George Frazier is an American author who writes about the natural landscapes and wild places of the Great Plains and the Midwest. He is also a computer scientist and academic, serving as an assistant professor of Computer Information Sciences at Washburn University. Frazier is the author of The Last Wild Places of Kansas and Riverine Dreams: Away to the Glorious and Forgotten Grassland Rivers of America. Each book examines regional environments through natural history, conservation and place-based narrative.

== Writing career ==
Frazier's writing centers on the ecology, history and cultural significance of landscapes in the Great Plains and the Midwest, in particular rivers, prairies, and lesser-known natural areas. His work often addresses themes of land use, environmental change and conservation.
Frazier has cited the destruction of the Elkins Prairie in eastern Kansas as a catalyst in his decision to write about Midwestern landscapes, describing the event as the moment he came to see the importance of wild places in the region. In a documentary produced by the Kansas Land Trust, he reflects on the 70 acre prairie's loss and its influence on his environmental writing.
Frazier also wrote "Niobrara River Dreams," which appeared in the fall 2025 issue of National Parks Magazine.
The Last Wild Places of Kansas was designated a Kansas Notable Book, an annual recognition highlighting significant works by Kansas authors or about the state. Riverine Dreams received the distinction in 2026.

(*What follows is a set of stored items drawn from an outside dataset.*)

(* ===== verification/ServerFiles.v ===== *)
(** The life of the server (Lifecycle.v) on the files of the device: every callback a turn of the
    consumer calls is carried out by the hooks of [ResourceHooks.cpp] (Effects.v), on the nodes as they are
    during that turn. *)
From S2P Require Import Prelude UrmTypes Message Resource DLManager AuxRoutines TargetRegistry ResourceRegistry.
From S2P Require Import StringFacts Request CocoTable ClientDataManager RequestManager Events ResourceHooks HookFacts Effects.
From S2P Require Import History Server Lifecycle.
Open Scope list_scope.
Open Scope Z_scope.

(** Every node of a resource of the registry holds one value, and that resource is a globally applied
    one with the default callbacks, whose file can be opened.  Nodes of unknown resources, which the
    callbacks are never called on, hold anything. *)
Definition plain_store {K : Type} (reg : ResourceRegistry) (d : Device K) (s : Store) : Prop :=
  forall x r conf, st_data s !! x = Some r -> getResConf reg (getResCode r) = Some conf ->
    res_ok r /\ mNumValues r <> 2 /\ plain_global d conf.

(** What the file of a resource reads when [x] leads its row, in the device that started as [d0]. *)
Definition shown {K : Type} (d0 : Device K) (s : Store) (x : option positive) (path : string) : string :=
  match x with Some x => to_string (node_value s x) | None => readFromFile (dev_fs d0) path end.

Section Files.
Context {K : Type} `{!Scheduler K} (reg : ResourceRegistry) (mode : Z) (Hwf : reg_wf reg) (tb : bool) (tp : option bool).
Context (d0 : Device K).
Hypothesis Hpaths : forall c1 c2 conf1 conf2, getResConf reg c1 = Some conf1 -> getResConf reg c2 = Some conf2 ->
  mApplyType conf1 = APPLY_GLOBAL -> mApplyType conf2 = APPLY_GLOBAL ->
  mResourcePath conf1 = mResourcePath conf2 -> c1 = c2.
Hypothesis Hreg : forall code, registry_getResConf (dev_reg d0) code = getResConf reg code.
Hypothesis Hdef : forall code conf, getResConf reg code = Some conf -> mApplyType conf = APPLY_GLOBAL ->
  mDefaultValueStore (dev_reg d0) !! mResourcePath conf = Some (readFromFile (dev_fs d0) (mResourcePath conf)).

(** A turn of the consumer with its callbacks, or something else that happens in between. *)
Inductive file_step : Server * Device K -> Server * Device K -> Prop :=
  | writes u sv sv' evs d d' : consumable reg mode tb tp sv u -> consume_request reg mode tb tp u sv = Ok sv' ->
      events (sv_world sv') = events (sv_world sv) ++ evs -> replay (sv_store sv) evs d = Ok d' ->
      file_step (sv, d) (sv', d')
  | keeps sv sv' d : traffic sv sv' -> plain_store reg d0 (sv_store sv') -> file_step (sv, d) (sv', d).

(** The files show the leaders. *)
Record on_files (pend : Pending) (sv : Server) (d : Device K) : Prop := {
  of_server : server_ok reg mode sv pend;
  of_plain : plain_store reg d0 (sv_store sv);
  of_reg : dev_reg d = dev_reg d0;
  of_open : forall q, fs_openable_w (dev_fs d) q = fs_openable_w (dev_fs d0) q;
  of_read : forall code i conf cb tb', is_global reg mode code i conf cb tb' ->
    readFromFile (dev_fs d) (mResourcePath conf) = shown d0 (sv_store sv) (leader pend i) (mResourcePath conf)
}.

Lemma shown_data s s' x path :
  (forall y, x = Some y -> st_data s' !! y = st_data s !! y) -> shown d0 s' x path = shown d0 s x path.
Proof. intros H. destruct x as [y|]; [|done]. cbn. unfold node_value. by rewrite H. Qed.

Lemma plain_global_open (d : Device K) conf : (forall q, fs_openable_w (dev_fs d) q = fs_openable_w (dev_fs d0) q) ->
  plain_global d0 conf -> plain_global d conf.
Proof. intros Ho [H1 H2 H3 H4 H5]. split; try done. unfold openable. by rewrite Ho. Qed.

(** The callbacks of a turn can be carried out, and the files show the new leaders. *)
Lemma turn_on_files pend sv d u : on_files pend sv d -> consumable reg mode tb tp sv u ->
  exists sv' evs d' pend', consume_request reg mode tb tp u sv = Ok sv' /\
    events (sv_world sv') = events (sv_world sv) ++ evs /\ replay (sv_store sv) evs d = Ok d' /\
    on_files pend' sv' d'.
Proof.
  intros [Hok Hpl Hr Ho Hrd] Hu.
  destruct (turn_ok reg_wf reg mode Hwf tb tp u sv pend Hok Hu) as (sv' & evs & pend' & E & Hok' & [Hev Hca Hgood Hdata]).
  rewrite map_subseteq_spec in Hdata.
  destruct (replay_replayed reg (sv_store sv) d) with (dflt := readFromFile (dev_fs d0))
    (tracked := fun code => exists i conf cb tb', is_global reg mode code i conf cb tb')
    (v0 := fun code => leader pend (Z.to_nat (getResourceTableIndex reg code))) (evs := evs) as (d' & Er & [R1 R2 R3]).
  - intros x r conf Hx Hc. destruct (Hpl x r conf Hx Hc) as (? & ? & Hp). split_and!; try done.
    by apply plain_global_open.
  - exact Hpaths.
  - intros code. rewrite Hr. apply Hreg.
  - intros code conf Hc Hg. rewrite Hr. split; [by eapply Hdef|apply readFromFile_lacks].
  - intros code conf (i & conf' & cb & tb' & Hg) Hc _. assert (conf' = conf) as -> by (pose proof (ig_conf _ _ _ _ _ _ _ Hg); congruence).
    rewrite (Hrd _ _ _ _ _ Hg). unfold expected, after. cbn [foldl]. by rewrite (ig_index _ _ _ _ _ _ _ Hg), Nat2Z.id.
  - exact Hgood.
  - exists sv', evs, d', pend'. split; [done|]. split; [done|]. split; [done|]. split; [done| | | |].
    + intros x r conf Hx. apply (Hpl x r). by apply Hdata.
    + congruence.
    + intros q. by rewrite R2.
    + intros code i conf cb tb' Hg. rewrite (R3 code conf) by (eauto 6; apply Hg). unfold expected, after.
      rewrite (ig_index _ _ _ _ _ _ _ Hg), Nat2Z.id, (Hca _ _ _ _ _ Hg).
      change (shown d0 (sv_store sv) (leader pend' i) (mResourcePath conf) = shown d0 (sv_store sv') (leader pend' i) (mResourcePath conf)).
      apply shown_data. intros y Hy. destruct (leader_elem _ _ _ Hy) as [j Hj].
      pose proof (proj1 (table_ok_rows reg mode _ _) (so_table _ _ _ _ Hok')) as [Hcw _ _ _].
      destruct (wf_data _ _ Hcw i j y Hj) as (r & Hyr & _). rewrite (Hdata _ _ Hyr). by symmetry.
Qed.

Lemma file_step_ok c c' : file_step c c' -> (exists pend, on_files pend c.1 c.2) -> exists pend, on_files pend c'.1 c'.2.
Proof.
  intros [u sv sv' evs d d' Hu E Hev Er|sv sv' d Htr Hpl] [pend Hof]; cbn [fst snd] in *.
  - destruct (turn_on_files pend sv d u Hof Hu) as (sv2 & evs2 & d2 & pend' & E2 & Hev2 & Er2 & Hof').
    rewrite E in E2. injection E2 as <-. rewrite Hev in Hev2. apply app_inv_head in Hev2 as <-.
    rewrite Er in Er2. injection Er2 as <-. by exists pend'.
  - exists pend. destruct Hof as [Hok Hp Hr Ho Hrd]. split; try done; [by eapply traffic_ok|].
    intros code i conf cb tb' Hg. rewrite (Hrd _ _ _ _ _ Hg). symmetry. apply shown_data. intros y Hy.
    destruct (leader_elem _ _ _ Hy) as [j Hj].
    destruct (so_owner _ _ _ _ Hok i j y Hj) as (p & r & xs & prio & st & Hp' & Hc & Hin).
    apply live_subseteq in Hin. by destruct (tr_nodes _ _ Htr p r xs prio st y Hp' Hc Hin).
Qed.
End Files.

(** ** Properties *)

(** C1: what the files of the device read. The consumer starts on an empty CocoTable. Nodes of known resources
    are plain, on arrival too: one value, a global resource, default callbacks, an openable file of its
    own, its default registered. Turns take [consumable] requests in any order: a tune with some
    non-skipped node, all such nodes global at priority < 4, whose timer, if any, starts; a cancelled
    tune; an untune; a retune of a known request, incomplete or with a timer. Refused timers (freed
    nodes stay listed) and retunes of complete requests without a timer (null dereference) are excluded.
    Between turns, arrivals with nodes of their own, cancellations, retunes ([traffic]). Then the listed
    nodes are the non-skipped global ones of the complete requests, by resource and priority; a
    resource's file reads the value of the head of its first non-empty list, or what it read at the
    start if all are empty; and the next consumable request runs, callbacks included, without a fault. *)
Theorem server_on_files {K : Type} `{!Scheduler K} (reg : ResourceRegistry) (mode : Z) (tb : bool) (tp : option bool)
    (sv0 sv : Server) (d0 d : Device K) (s : Store) (clusters cgroups : list Z) (nCores nClusters nCGroups : Z) :
  reg_wf reg ->
  sv_world sv0 = mkWorld s (CocoTable_init reg clusters cgroups nCores nClusters nCGroups) [] ->
  mActiveRequests (sv_manager sv0) = ∅ -> plain_store reg d0 s ->
  (forall c1 c2 conf1 conf2, getResConf reg c1 = Some conf1 -> getResConf reg c2 = Some conf2 ->
     mApplyType conf1 = APPLY_GLOBAL -> mApplyType conf2 = APPLY_GLOBAL ->
     mResourcePath conf1 = mResourcePath conf2 -> c1 = c2) ->
  (forall code, registry_getResConf (dev_reg d0) code = getResConf reg code) ->
  (forall code conf, getResConf reg code = Some conf -> mApplyType conf = APPLY_GLOBAL ->
     mDefaultValueStore (dev_reg d0) !! mResourcePath conf =
       Some (readFromFile (dev_fs d0) (mResourcePath conf))) ->
  rtc (file_step reg mode tb tp d0) (sv0, d0) (sv, d) ->
  exists pend : Pending,
    (forall i j x, x ∈ pend i j <-> exists p r xs st, tuning p r xs j st sv /\ has_flag st REQ_COMPLETED = true /\
       x ∈ xs /\ exists res conf cb tb', st_data (sv_store sv) !! x = Some res /\ getResAction res <> RES_SKIP /\
       is_global reg mode (getResCode res) i conf cb tb') /\
    (forall code i conf cb tb', is_global reg mode code i conf cb tb' ->
       readFromFile (dev_fs d) (mResourcePath conf) =
         match (match first_level pend i with Some q => head (pend i q) | None => None end) with
         | Some x => to_string (node_value (sv_store sv) x)
         | None => readFromFile (dev_fs d0) (mResourcePath conf)
         end) /\
    (forall u, consumable reg mode tb tp sv u -> exists sv' evs d',
       consume_request reg mode tb tp u sv = Ok sv' /\ events (sv_world sv') = events (sv_world sv) ++ evs /\
       replay (sv_store sv) evs d = Ok d').
Proof.
  intros Hwf Hw Hact Hpl Hpaths Hreg Hdef Hrun.
  assert (forall c c', rtc (file_step reg mode tb tp d0) c c' -> (exists pend, on_files reg mode d0 pend c.1 c.2) ->
    exists pend, on_files reg mode d0 pend c'.1 c'.2) as Hall.
  { induction 1 as [|c1 c2 c3 Hs _ IH]; [done|]. intros Hc.
    by apply IH, (file_step_ok reg mode Hwf tb tp d0 Hpaths Hreg Hdef c1). }
  destruct (Hall _ _ Hrun) as (pend & Hof).
  { exists (fun _ _ => []). split; cbn [fst snd].
    - by eapply (boot_ok reg_wf reg mode Hwf sv0 s).
    - unfold sv_store. by rewrite Hw.
    - done.
    - done.
    - done. }
  cbn [fst snd] in Hof. exists pend. split; [|split].
  - apply (lists_are_the_complete reg mode sv pend (of_server _ _ _ _ _ _ Hof)).
  - exact (of_read _ _ _ _ _ _ Hof).
  - intros u Hu. destruct (turn_on_files reg mode Hwf tb tp d0 Hpaths Hreg Hdef pend sv d u Hof Hu)
      as (sv' & evs & d' & pend' & ? & ? & ? & _). by exists sv', evs, d'.
Qed.

(** The value 10 of the one request of [sample_arrival] reaches the file. *)
Lemma server_on_files_witness : exists sv d pend,
  rtc (file_step sample_reg 1 true None file_device) (sample_server, file_device) (sv, d) /\
  (1%positive ∈ pend 0%nat 2%nat) /\
  readFromFile (dev_fs d) "/sys/r" =
    match (match first_level pend 0 with Some q => head (pend 0%nat q) | None => None end) with
    | Some x => to_string (node_value (sv_store sv) x)
    | None => "5"%string
    end.
Proof.
  destruct (sample_arrival (-1)) as (sv1 & Htr & Hp & Hok & [Hlv Hall] & Hw & Hr & _).
  assert (plain_store sample_reg file_device (sv_store sv1)) as Hpl.
  { unfold sv_store. rewrite Hw. exact sample_nodes. }
  assert (consumable sample_reg 1 true None sv1 1) as Hcons.
  { apply (fresh_tune _ _ _ _ _ 1 (sample_request (-1)) [1%positive] 2 REQ_UNCHANGED); try done;
      [apply NoDup_singleton|by rewrite Hlv|by rewrite Hlv|by left]. }
  destruct (tune_turn reg_wf sample_reg 1 (one_resource_wf _ _) true None 1 (sample_request (-1)) [1%positive] 2 REQ_UNCHANGED
    sv1 _ Hok Hp) as (sv2 & _ & _ & E & _ & _ & _ & r2 & Hp2 & _ & _ & Hsn & _);
    [done|done|apply NoDup_singleton|by rewrite Hlv|by rewrite Hlv|by left|].
  destruct (turn_on_files sample_reg 1 (one_resource_wf _ _) true None file_device)
    with (pend := fun _ _ : nat => @nil positive) (sv := sv1) (d := file_device) (u := 1%positive)
    as (sv3 & evs & d' & _ & E3 & Hev & Er & _); try done.
  { intros c1 c2 conf1 conf2 H1 H2 _ _ _. by eapply sample_paths. }
  { intros code conf Hc _. by apply (sample_defaults code). }
  rewrite E in E3. injection E3 as <-.
  assert (rtc (file_step sample_reg 1 true None file_device) (sample_server, file_device) (sv2, d')) as Hrun.
  { eapply rtc_l; [by apply keeps|]. apply rtc_once. by eapply writes. }
  destruct (server_on_files sample_reg 1 true None sample_server sv2 file_device d' (sv_store sample_server) [] [] 8 2 0)
    as (pend & Hin & Hrd & _); try done.
  { apply one_resource_wf. }
  { exact sample_nodes. }
  { intros c1 c2 conf1 conf2 H1 H2 _ _ _. by eapply sample_paths. }
  { intros code conf Hc _. by apply (sample_defaults code). }
  exists sv2, d', pend. split; [done|]. split; [|exact (Hrd _ _ _ _ _ sample_global)].
  apply Hin. exists 1%positive, r2, [1%positive], (or_status REQ_COMPLETED (Some 1%positive, REQ_UNCHANGED)).2.
  split_and!; [done|done|by left|]. exists (sample_res 0 10). do 3 eexists. split; [|split; [done|exact sample_global]].
  unfold sv_store. rewrite (sn_data _ _ Hsn), Hw. done.
Defined.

== Reviews and Interviews ==

- Reviews of Riverine Dreams have appeared in Library Journal, Foreword Reviews and Issues in Science and Technology
- Since the publication of Riverine Dreams, Frazier has been interviewed by Foreword Reviews and EcoRadio KC (KKFI, Kansas City Community Radio).
- The Last Wild Places in Kansas was a featured book in Kansas Reflector.
- The Last Wild Places in Kansas was reviewed on Kansas Public Radio as well as the Wichita Eagle. "The Last Wild Places in Kansas takes readers, with great writing, to places many never knew existed."